Information given >>
------------------------------------------------------------
(* ===== verification/Rules.v ===== *)
(** * World-level rules

    Rules in weakest-precondition style for the building blocks of the data
    path: pending operations, RDMA posts, FINs, memory regions and the
    registration cache.  Each rule names exactly the part of the world the
    block changes. *)

From stdpp Require Import sorting.
From S2P Require Import Prelude Iov Wire Config Kernel Cq CqFifo Av MrCache MrCacheInv State Mr.
From S2P Require Import MrInv Pending Ring Msg Frame Inv.

Section Rules.
Context {K : Type} `{!Kernel K}.
Implicit Types w : world K.

(** The pending list and the parked queue, replaced. *)
Definition set_pend w (l : list rds_pending) : world K := w <| w_ep ::= fun e => e <| e_pending := l |> |>.
Definition set_parked w (l : list rds_deferred) : world K := w <| w_ep ::= fun e => e <| e_deferred := l |> |>.
Definition park w (d : rds_deferred) : world K := set_parked w (e_deferred (w_ep w) ++ [d]).
(** Environment and log, replaced. *)
Definition set_net w (k : K) (l : list sent) : world K := w <| w_k := k |> <| w_log := l |>.

Lemma set_pend_id w : set_pend w (e_pending (w_ep w)) = w.
Proof. by destruct w as [? [] ? ? ? ? ? ? ?]. Qed.
Lemma set_parked_id w : set_parked w (e_deferred (w_ep w)) = w.
Proof. by destruct w as [? [] ? ? ? ? ? ? ?]. Qed.
Lemma set_net_id w : set_net w (w_k w) (w_log w) = w.
Proof. by destruct w. Qed.

(** ** Pending operations *)

(** The world after [rds_pending_alloc]. *)
Definition with_pending w (k : K) (id : Z) (type : rds_pend_type) (context flags : Z) : world K :=
  w <| w_k := k |> <| w_ep ::= fun e =>
    e <| e_op_id := id |> <| e_pending := e_pending e ++ [pending_init id type context flags] |> |>.

Lemma wp_pending_alloc type context flags (Q : option Z -> world K -> Prop) w :
  0 <= e_op_id (w_ep w) -> e_op_id (w_ep w) + 1 < 2 ^ 64 ->
  (forall k', Q None (w <| w_k := k' |>)) ->
  (forall k', Q (Some (e_op_id (w_ep w) + 1)) (with_pending w k' (e_op_id (w_ep w) + 1) type context flags)) ->
  wp (rds_pending_alloc type context flags) Q w.
Proof.
  intros H0 H1 HN HS. unfold rds_pending_alloc, rds_next_id. apply wp_bind, wp_sys_alloc. intros [p|] k'; [|by apply wp_ret].
  apply wp_bind, wp_bind, wp_ep_upd, wp_bind, wp_ep_get. w_simpl. rewrite u64_small by lia.
  rewrite (proj2 (Z.eqb_neq _ 0)) by lia. cbn [negb]. apply wp_ret, wp_bind, wp_ep_upd, wp_ret.
  specialize (HS k'). unfold with_pending, set_field in *. cbn in HS |- *.
  rewrite u64_small by lia. exact HS.
Qed.

Lemma wp_pend_deref id l1 p l2 (Q : rds_pending -> world K -> Prop) w :
  e_pending (w_ep w) = l1 ++ p :: l2 -> p_id p = id -> Forall (fun x => p_id x <> id) l1 ->
  Q p w -> wp (pend_deref id) Q w.
Proof.
  intros E <- Hl HQ. unfold pend_deref, rds_pending_find. apply wp_bind, wp_ep_get.
  rewrite E, (proj1 (pending_at l1 p l2 Hl)). by eapply wp_of_opt.
Qed.

Lemma wp_pend_upd id f l1 p l2 (Q : unit -> world K -> Prop) w :
  e_pending (w_ep w) = l1 ++ p :: l2 -> p_id p = id -> Forall (fun x => p_id x <> id) l1 ->
  Q tt (set_pend w (l1 ++ f p :: l2)) -> wp (pend_upd id f) Q w.
Proof.
  intros E <- Hl HQ. apply wp_ep_upd.
  change (Q tt (set_pend w (pending_update (p_id p) f (e_pending (w_ep w))))).
  by rewrite E, (proj1 (proj2 (pending_at l1 p l2 Hl))).
Qed.

Lemma wp_pend_remove id l1 p l2 (Q : unit -> world K -> Prop) w :
  e_pending (w_ep w) = l1 ++ p :: l2 -> p_id p = id -> Forall (fun x => p_id x <> id) l1 ->
  Q tt (set_pend w (l1 ++ l2)) -> wp (pend_remove id) Q w.
Proof.
  intros E <- Hl HQ. apply wp_ep_upd.
  change (Q tt (set_pend w (pending_delete (p_id p) (e_pending (w_ep w))))).
  by rewrite E, (proj2 (proj2 (pending_at l1 p l2 Hl))).
Qed.

(** ** The socket *)

(** What the log records of an RDMA post and of a FIN. *)
Definition rdma_sent (dest : list Z) (dlen cookie off : Z) (liov : list iovec) (wr nt : bool) (token errno : Z) : sent :=
  mkSent (sa_name dest dlen) [] (Some (mkRdmaArgs cookie off (rds_iov_len liov) liov
    (Z.lor (if wr then RDS_RDMA_READWRITE else 0) (if nt then RDS_RDMA_NOTIFY_ME else 0))
    (if nt then token else 0))) errno.
Definition fin_sent (peer : list Z) (id errno : Z) : sent :=
  mkSent (sa_name peer (ofi_sizeofaddr peer)) (rds_hdr_bytes (fin_hdr id)) None errno.
Definition fin_parked (peer : list Z) (id : Z) : rds_deferred :=
  mkDeferred RDS_DEFERRED_FIN peer (ofi_sizeofaddr peer) id 0 0 [].
Definition read_parked (peer : list Z) (cookie off : Z) (liov : list iovec) (token : Z) : rds_deferred :=
  mkDeferred RDS_DEFERRED_READ peer (ofi_sizeofaddr peer) token cookie off liov.

Definition liov_ok (liov : list iovec) : bool :=
  negb (length liov =? 0)%nat && negb (RDS_IOV_LIMIT <? length liov)%nat.

Lemma wp_post_rdma_log dest dlen cookie off liov wr nt token (Q : Z -> world K -> Prop) w :
  (liov_ok liov = false -> Q (- FI_EINVAL) w) ->
  (forall errno k', liov_ok liov = true ->
     Q (send_status errno) (set_net w k' (w_log w ++ [rdma_sent dest dlen cookie off liov wr nt token errno]))) ->
  wp (rds_post_rdma dest dlen cookie off liov wr nt token) Q w.
Proof.
  unfold liov_ok. intros H1 H2. unfold rds_post_rdma. rewrite <- negb_orb in *. destruct (_ || _); cbn in *.
  - apply wp_ret. auto.
  - apply wp_bind, wp_sys_sendmsg. intros errno k'. apply wp_ret. by apply H2.
Qed.

Lemma wp_post_rdma dest dlen cookie off liov wr nt token (Q : Z -> world K -> Prop) w :
  (forall r k' log', Q r (set_net w k' log')) -> wp (rds_post_rdma dest dlen cookie off liov wr nt token) Q w.
Proof.
  intros HQ. apply wp_post_rdma_log; [|auto]. intros _. rewrite <- (set_net_id w). apply HQ.
Qed.

(** The FIN leaves, or is parked when the queue is full; a FIN the socket
    refuses for another reason, or that cannot be parked, is lost. *)
Lemma wp_send_fin peer id (Q : unit -> world K -> Prop) w :
  (forall k' errno, Q tt (set_net w k' (w_log w ++ [fin_sent peer id errno]))) ->
  (forall k' errno, send_status errno = - FI_EAGAIN ->
     Q tt (park (set_net w k' (w_log w ++ [fin_sent peer id errno])) (fin_parked peer id))) ->
  wp (rds_send_fin peer id) Q w.
Proof.
  intros H1 H2. unfold rds_send_fin, rds_send_fin_raw. apply wp_bind, wp_bind, wp_sys_sendmsg. intros errno k'.
  apply wp_ret. destruct (_ =? _) eqn:E; [|apply wp_ret, H1].
  unfold rds_defer_fin, rds_defer_enqueue. apply wp_bind, wp_sys_alloc. intros [a|] k''.
  - apply wp_bind, wp_bind, wp_ep_upd, wp_ret, wp_ret. apply Z.eqb_eq in E. exact (H2 k'' errno E).
  - apply wp_ret. exact (H1 k'' errno).
Qed.

(** A READ is parked, or the allocation fails. *)
Lemma wp_defer_read peer cookie off liov token (Q : Z -> world K -> Prop) w :
  (forall k', Q (- FI_ENOMEM) (w <| w_k := k' |>)) ->
  (forall k', Q 0 (park (w <| w_k := k' |>) (read_parked peer cookie off liov token))) ->
  wp (rds_defer_read peer cookie off liov token) Q w.
Proof.
  intros H1 H2. unfold rds_defer_read, rds_defer_enqueue. apply wp_bind, wp_sys_alloc. intros [a|] k'.
  - apply wp_bind, wp_ep_upd, wp_ret. exact (H2 k').
  - apply wp_ret, H1.
Qed.

(** ** Memory regions *)

Definition set_mrs w (mrs : gmap Z rds_mr) : world K := w <| w_dom ::= fun d => d <| d_mrs := mrs |> |>.

Lemma set_mrs_id w : set_mrs w (d_mrs (w_dom w)) = w.
Proof. by destruct w as [? ? ? [] ? ? ? ? ?]. Qed.

(** The endpoint's own regions are released through its own socket. *)
Lemma wp_mr_put h l (Q : unit -> world K -> Prop) w :
  w_live w = true ->
  mrs_ok (d_mrs (w_dom w)) (d_next_mr (w_dom w)) (e_self (w_ep w)) (h :: l) ->
  (forall k', mrs_ok (delete h (d_mrs (w_dom w))) (d_next_mr (w_dom w)) (e_self (w_ep w)) l ->
     Q tt (set_mrs (w <| w_k := k' |>) (delete h (d_mrs (w_dom w))))) ->
  wp (rds_mr_put (Some h)) Q w.
Proof.
  intros Hlive [Hnd Hl Hnx] HQ. apply NoDup_cons in Hnd as [Hnh Hnd].
  destruct (Hl h (list_elem_of_here _ _)) as (m & Hm & Hr & He).
  cbn [rds_mr_put]. apply wp_bind, wp_gets, wp_bind. eapply wp_of_opt; [exact Hm|].
  apply wp_bind, wp_dom_upd. rewrite Hr. cbn [negb Z.sub Z.add Z.opp Z.pos_sub Z.eqb].
  apply wp_bind. eapply (wp_sock_of _ (e_sock (w_ep w))).
  { unfold ep_sock_of. w_simpl. rewrite He, Z.eqb_refl, Hlive. done. }
  unfold rds_kernel_free. apply wp_bind, wp_sys_free_mr. intros k'. apply wp_dom_upd.
  assert (E : delete h (insert h (m <| mr_ref := 1 - 1 |>) (d_mrs (w_dom w))) = delete h (d_mrs (w_dom w)))
    by apply delete_insert_eq.
  assert (HQ' : Q tt (set_mrs (w <| w_k := k' |>) (delete h (insert h (m <| mr_ref := 1 - 1 |>) (d_mrs (w_dom w)))))).
  { rewrite E. apply HQ. split; [done| |].
    - intros x Hx. destruct (Hl x (list_elem_of_further _ _ _ Hx)) as (mx & ? & ?). exists mx.
      rewrite lookup_delete_ne by (by intros ->). auto.
    - intros x [mx Hx]. apply Hnx. apply lookup_delete_Some in Hx as [_ Hx]. eauto. }
  exact HQ'.
Qed.

Lemma wp_mr_put_all l l' (Q : unit -> world K -> Prop) w :
  w_live w = true ->
  mrs_ok (d_mrs (w_dom w)) (d_next_mr (w_dom w)) (e_self (w_ep w)) (l ++ l') ->
  (forall k' mrs', mrs_ok mrs' (d_next_mr (w_dom w)) (e_self (w_ep w)) l' ->
     Q tt (set_mrs (w <| w_k := k' |>) mrs')) ->
  wp (rds_mr_put_all l) Q w.
Proof.
  revert w. induction l as [|h l IH]; intros w Hlive Hm HQ; cbn [rds_mr_put_all].
  - apply wp_ret. rewrite <- (set_mrs_id w). replace w with (w <| w_k := w_k w |>) at 1 by (by destruct w).
    by apply HQ.
  - apply wp_bind. eapply (wp_mr_put h (l ++ l')); [done|done|]. intros k' Hm'.
    apply IH; [done|exact Hm'|]. intros k'' mrs' Hmrs. by apply (HQ k'' mrs').
Qed.

(** ** The registration cache *)

Lemma wp_cache_put_all `{!MrAgainEnds K} l held (Q : unit -> world K -> Prop) w :
  reg_ok w -> cache_on (caching w) (the_cache w) (l ++ held) ->
  (forall c k', cache_on (caching w) c held -> Q tt (set_cache w c k')) ->
  wp (rds_reg_cache_put_all l) Q w.
Proof.
  revert w. induction l as [|h l IH]; intros w Hreg Hc HQ; cbn [rds_reg_cache_put_all].
  - apply wp_ret. rewrite <- (set_cache_id w). by apply HQ.
  - apply wp_bind. unfold rds_reg_cache_put. unfold caching in *. destruct (d_cache_enabled (w_dom w)) eqn:Eon; [|done].
    eapply wp_mono; [by apply (delete_spec (owner_ok w) h w (l ++ held)); [apply owner_ok_refl|]|].
    cbn beta. intros _ w1 ([_ (c & k' & ->)] & Hc1 & _). apply IH; [exact Hreg|unfold set_cache; w_simpl; rewrite Eon; exact Hc1|].
    intros c' k'' Hc'. rewrite set_cache_twice. apply HQ. unfold set_cache in Hc'. revert Hc'. w_simpl. by rewrite Eon.
Qed.

(** The domain after a lookup: the cache and the staged destination. *)
Definition set_reg w (c : ofi_mr_cache) (rd : option (list Z)) (rl : Z) (k : K) : world K :=
  w <| w_dom ::= fun d => d <| d_mr_cache := c |> <| d_reg_dest := rd |> <| d_reg_dest_len := rl |> |> <| w_k := k |>.

Lemma set_reg_id w : set_reg w (the_cache w) (d_reg_dest (w_dom w)) (d_reg_dest_len (w_dom w)) (w_k w) = w.
Proof. by destruct w as [? ? ? [] ? ? ? ? ?]. Qed.

(** The registration a successful lookup hands out. *)
Definition cache_grant (on : bool) (c : ofi_mr_cache) (held : list Z) (v : iovec) (r : Z + Z * Z) : Prop :=
  match r with
  | inl e => e <> 0 /\ cache_on on c held
  | inr (cookie, h) => cache_on on c (h :: held) /\ ofi_iov_within v (iov_of c h) = true /\
      exists off, region c h = Some (iov_of c h, mkCached cookie off)
  end.

Lemma wp_reg_cache_get `{!MrAgainEnds K} buf len dest dlen held (Q : Z + Z * Z -> world K -> Prop) w :
  reg_ok w -> cache_on (caching w) (the_cache w) held ->
  (forall r c rd rl k', cache_grant (caching w) c held (mkIov buf len) r -> keeps (fun x => x ∈ held) (the_cache w) c ->
     Q r (set_reg w c rd rl k')) ->
  wp (rds_reg_cache_get buf len dest dlen) Q w.
Proof.
  intros Hreg Hc HQ. unfold rds_reg_cache_get. apply wp_bind, wp_gets. unfold caching in *. destruct (d_cache_enabled (w_dom w)) eqn:Eon; cbn [negb].
  2: { apply wp_ret. rewrite <- (set_reg_id w). apply HQ; [by split|apply keeps_refl]. }
  apply wp_bind, wp_dom_upd, wp_bind. eapply wp_mono.
  { match goal with |- wp _ _ ?w1 => apply (search_spec (owner_ok w1) _ _ held) end;
      [apply owner_ok_refl; exact Hreg|exact Hc]. }
  intros [r h] w1 ([_ (c & k' & ->)] & Hg & Hk). apply wp_bind, wp_dom_upd. cbn [fst snd] in Hg.
  unfold grants in Hg. destruct (r =? 0) eqn:Er; cbn [negb].
  - destruct Hg as (Hc1 & Hw & [e He]). apply wp_bind, wp_gets, wp_bind. eapply wp_of_opt; [exact He|].
    apply wp_ret. apply (HQ _ c None 0 k'); [|exact Hk]. split_and!; [exact Hc1|exact Hw|].
    exists (cm_offset (me_data e)). unfold region, iov_of. change (mc_entries c !! h = Some e) in He. rewrite He.
    by destruct (me_data e) eqn:Ed; cbn; rewrite Ed.
  - apply wp_ret. apply (HQ _ c None 0 k'); [split; [lia|exact Hg]|exact Hk].
Qed.

(** A new region of the endpoint. *)
Definition new_mr w (k : K) (cookie buf len access : Z) : world K :=
  let h := d_next_mr (w_dom w) in
  w <| w_k := k |> <| w_dom ::= fun d =>
    d <| d_mrs := <[h := mkMr (e_self (w_ep w)) cookie (rds_cookie_off cookie) buf len access 1 0]> (d_mrs (w_dom w)) |>
      <| d_next_mr := h + 1 |> |>.

Lemma wp_reg_internal buf len access dest (Q : Z + Z -> world K -> Prop) w :
  w_live w = true ->
  (forall err k', Q (inl err) (w <| w_k := k' |>)) ->
  (forall cookie k', 0 <= cookie < 2 ^ 64 -> Q (inr (d_next_mr (w_dom w))) (new_mr w k' cookie buf len access)) ->
  wp (rds_reg_internal (e_self (w_ep w)) buf len access dest) Q w.
Proof.
  intros Hlive H1 H2. unfold rds_reg_internal. apply wp_bind.
  eapply (wp_sock_of _ (e_sock (w_ep w))); [by unfold ep_sock_of; rewrite Z.eqb_refl, Hlive|].
  apply wp_bind. unfold rds_kernel_reg. destruct (len >? _).
  { apply wp_ret, wp_ret. specialize (H1 (- FI_EINVAL) (w_k w)). by destruct w. }
  apply wp_bind, wp_sys_get_mr. intros [err|cookie] k' Hck; [by apply wp_ret, wp_ret|].
  apply wp_ret, wp_bind, wp_sys_alloc. intros [a|] k''.
  - apply wp_bind, wp_gets, wp_bind, wp_dom_upd, wp_ret. specialize (H2 cookie k'' Hck).
    unfold new_mr in H2. cbn zeta in H2. rewrite (Z.add_comm _ 1) in H2. exact H2.
  - apply wp_bind. eapply (wp_sock_of _ (e_sock (w_ep w))); [by unfold ep_sock_of; w_simpl; rewrite Z.eqb_refl, Hlive|].
    unfold rds_kernel_free. apply wp_bind, wp_sys_free_mr. intros k3. apply wp_ret. exact (H1 _ k3).
Qed.

Lemma mrs_ok_new mrs next self l m :
  mrs_ok mrs next self l -> mr_ref m = 1 -> mr_ep m = self ->
  mrs_ok (<[next := m]> mrs) (next + 1) self (next :: l).
Proof.
  intros [Hnd Hl Hnx] Hr He. split.
  - apply NoDup_cons. split; [|done]. intros Hin. destruct (Hl _ Hin) as (m' & Hm' & _).
    assert (next < next) by (apply Hnx; eauto). lia.
  - intros h [->|Hh]%elem_of_cons; [exists m; by rewrite lookup_insert_eq|].
    destruct (Hl h Hh) as (m' & Hm' & ?). exists m'. rewrite lookup_insert_ne; [done|].
    intros <-. assert (next < next) by (apply Hnx; eauto). lia.
  - intros h [m' Hm']. apply lookup_insert_Some in Hm' as [[<- _]|[_ Hm']]; [lia|].
    assert (h < next) by (apply Hnx; eauto). lia.
Qed.
End Rules.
------------------------------------------------------------
Task requirements >> All that belongs in the answer is the lines from the start of the entries above through the line containing "Lemma set_parked_id w", each given exactly.

Output for this exercise >>
(* ===== verification/Rules.v ===== *)
(** * World-level rules

    Rules in weakest-precondition style for the building blocks of the data
    path: pending operations, RDMA posts, FINs, memory regions and the
    registration cache.  Each rule names exactly the part of the world the
    block changes. *)

From stdpp Require Import sorting.
From S2P Require Import Prelude Iov Wire Config Kernel Cq CqFifo Av MrCache MrCacheInv State Mr.
From S2P Require Import MrInv Pending Ring Msg Frame Inv.

Section Rules.
Context {K : Type} `{!Kernel K}.
Implicit Types w : world K.

(** The pending list and the parked queue, replaced. *)
Definition set_pend w (l : list rds_pending) : world K := w <| w_ep ::= fun e => e <| e_pending := l |> |>.
Definition set_parked w (l : list rds_deferred) : world K := w <| w_ep ::= fun e => e <| e_deferred := l |> |>.
Definition park w (d : rds_deferred) : world K := set_parked w (e_deferred (w_ep w) ++ [d]).
(** Environment and log, replaced. *)
Definition set_net w (k : K) (l : list sent) : world K := w <| w_k := k |> <| w_log := l |>.

Lemma set_pend_id w : set_pend w (e_pending (w_ep w)) = w.
Proof. by destruct w as [? [] ? ? ? ? ? ? ?]. Qed.
Lemma set_parked_id w : set_parked w (e_deferred (w_ep w)) = w.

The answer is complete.